» **DATA TO EXAMINE**
(** Assignments [this.f = v]. *)
Definition set_tags (v : string) (o : instance) : instance :=
  Build v (ids o) (classes o) (attrs o) (pseudoClasses o) (pseudoElements o) (combines o).
Definition set_ids (v : string) (o : instance) : instance :=
  Build (tags o) v (classes o) (attrs o) (pseudoClasses o) (pseudoElements o) (combines o).
Definition set_classes (v : string) (o : instance) : instance :=
  Build (tags o) (ids o) v (attrs o) (pseudoClasses o) (pseudoElements o) (combines o).
Definition set_attrs (v : string) (o : instance) : instance :=
  Build (tags o) (ids o) (classes o) v (pseudoClasses o) (pseudoElements o) (combines o).
Definition set_pseudoClasses (v : string) (o : instance) : instance :=
  Build (tags o) (ids o) (classes o) (attrs o) v (pseudoElements o) (combines o).
Definition set_pseudoElements (v : string) (o : instance) : instance :=
  Build (tags o) (ids o) (classes o) (attrs o) (pseudoClasses o) v (combines o).
Definition set_combines (v : string) (o : instance) : instance :=
  Build (tags o) (ids o) (classes o) (attrs o) (pseudoClasses o) (pseudoElements o) v.

(** [this.f]: reading a field through a reference.  A reference that
    designates no instance cannot arise in JavaScript; the model makes
    the access throw. *)
Definition read (this : ref) (f : instance -> string) : M heap string :=
  fun h =>
    match h !! this with
    | Some o => (Return (f o), h)
    | None => (Throw (TypeError "not an instance"), h)
    end.

(** [this.f = v]. *)
Definition write (this : ref) (set : string -> instance -> instance)
    (v : string) : M heap unit :=
  fun h =>
    match h !! this with
    | Some o => (Return tt, <[this := set v o]> h)
    | None => (Throw (TypeError "not an instance"), h)
    end.

(** [constructor()]: every field starts as the empty string. *)
Definition constructor : instance := Build "" "" "" "" "" "" "".

(** [new CreateElement()]: a reference the store does not use yet. *)
Definition new : M heap ref :=
  fun h => let this := fresh (dom h) in (Return this, <[this := constructor]> h).

(** The two messages the methods throw. *)
Definition once_message : string :=
  "Element, id and pseudo-element should not occur more then one time inside the selector".
Definition order_message : string :=
  "Selector parts should be arranged in the following order: element, id, class, attribute, pseudo-class, pseudo-element".

Definition checkFollowing (this : ref) (selector : string) : M heap bool :=
  if String.eqb selector "element" then
    let! i := read this ids in
    let! c := read this classes in
    let! a := read this attrs in
    let! pc := read this pseudoClasses in
    let! pe := read this pseudoElements in
    ret (negb (truthy (i ||| c ||| a ||| pc ||| pe)))
  else if String.eqb selector "id" then
    let! c := read this classes in
    let! a := read this attrs in
    let! pc := read this pseudoClasses in
    let! pe := read this pseudoElements in
    ret (negb (truthy (c ||| a ||| pc ||| pe)))
  else if String.eqb selector "class" then
    let! a := read this attrs in
    let! pc := read this pseudoClasses in
    let! pe := read this pseudoElements in
    ret (negb (truthy (a ||| pc ||| pe)))
  else if String.eqb selector "attr" then
    let! pc := read this pseudoClasses in
    let! pe := read this pseudoElements in
    ret (negb (truthy (pc ||| pe)))
  else if String.eqb selector "pseudoClass" then
    let! pe := read this pseudoElements in
    ret (negb (truthy pe))
  else
    ret true.

Definition element (this : ref) (value : string) : M heap ref :=
  let! t := read this tags in
  if truthy t then throw (Error once_message) else
  let! ok := checkFollowing this "element" in
  if negb ok then throw (Error order_message) else
  write this set_tags value ;;;
  ret this.

Definition id (this : ref) (value : string) : M heap ref :=
  let! i := read this ids in
  if truthy i then throw (Error once_message) else
  let! ok := checkFollowing this "id" in
  if negb ok then throw (Error order_message) else
  write this set_ids ("#" ++ value) ;;;
  ret this.

Definition class (this : ref) (value : string) : M heap ref :=
  let! ok := checkFollowing this "class" in
  if negb ok then throw (Error order_message) else
  let! c := read this classes in
  write this set_classes (c ++ "." ++ value) ;;;
  ret this.

Definition attr (this : ref) (value : string) : M heap ref :=
  let! ok := checkFollowing this "attr" in
  if negb ok then throw (Error order_message) else
  write this set_attrs ("[" ++ value ++ "]") ;;;
  ret this.

Definition pseudoClass (this : ref) (value : string) : M heap ref :=
  let! ok := checkFollowing this "pseudoClass" in
  if negb ok then throw (Error order_message) else
  let! pc := read this pseudoClasses in
  write this set_pseudoClasses (pc ++ ":" ++ value) ;;;
  ret this.

Definition pseudoElement (this : ref) (value : string) : M heap ref :=
  let! pe := read this pseudoElements in
  if truthy pe then throw (Error once_message) else
  write this set_pseudoElements ("::" ++ value) ;;;
  ret this.

Definition stringify (this : ref) : M heap string :=
  let! cb := read this combines in
  if truthy cb then read this combines else
  let! t := read this tags in
  let! i := read this ids in
  let! c := read this classes in
  let! a := read this attrs in
  let! pc := read this pseudoClasses in
  let! pe := read this pseudoElements in
  ret (t ++ i ++ c ++ a ++ pc ++ pe).

Definition combine (this selector1 : ref) (combinator : string)
    (selector2 : ref) : M heap ref :=
  let! s1 := stringify selector1 in
  let! s2 := stringify selector2 in
  write this set_combines (s1 ++ " " ++ combinator ++ " " ++ s2) ;;;
  ret this.

End CreateElement.

(** ** The facade [cssSelectorBuilder] *)

Module cssSelectorBuilder.

Import CreateElement.

Definition element (value : string) : M heap ref :=
  let! this := new in CreateElement.element this value.

Definition id (value : string) : M heap ref :=
  let! this := new in CreateElement.id this value.

Definition class (value : string) : M heap ref :=
  let! this := new in CreateElement.class this value.

Definition attr (value : string) : M heap ref :=
  let! this := new in CreateElement.attr this value.

Definition pseudoClass (value : string) : M heap ref :=
  let! this := new in CreateElement.pseudoClass this value.

Definition pseudoElement (value : string) : M heap ref :=
  let! this := new in CreateElement.pseudoElement this value.

Definition combine (selector1 : ref) (combinator : string)
    (selector2 : ref) : M heap ref :=
  let! this := new in CreateElement.combine this selector1 combinator selector2.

» **WHAT YOU WILL DO**
For the listing above, print only the lines starting at the line containing "let! s1 := stringify selector1 in" and ending at the line containing "Definition attr (value", exactly, both included.

» **RESPONSE AREA**
  let! s1 := stringify selector1 in
  let! s2 := stringify selector2 in
  write this set_combines (s1 ++ " " ++ combinator ++ " " ++ s2) ;;;
  ret this.

End CreateElement.

(** ** The facade [cssSelectorBuilder] *)

Module cssSelectorBuilder.

Import CreateElement.

Definition element (value : string) : M heap ref :=
  let! this := new in CreateElement.element this value.

Definition id (value : string) : M heap ref :=
  let! this := new in CreateElement.id this value.

Definition class (value : string) : M heap ref :=
  let! this := new in CreateElement.class this value.

Definition attr (value : string) : M heap ref :=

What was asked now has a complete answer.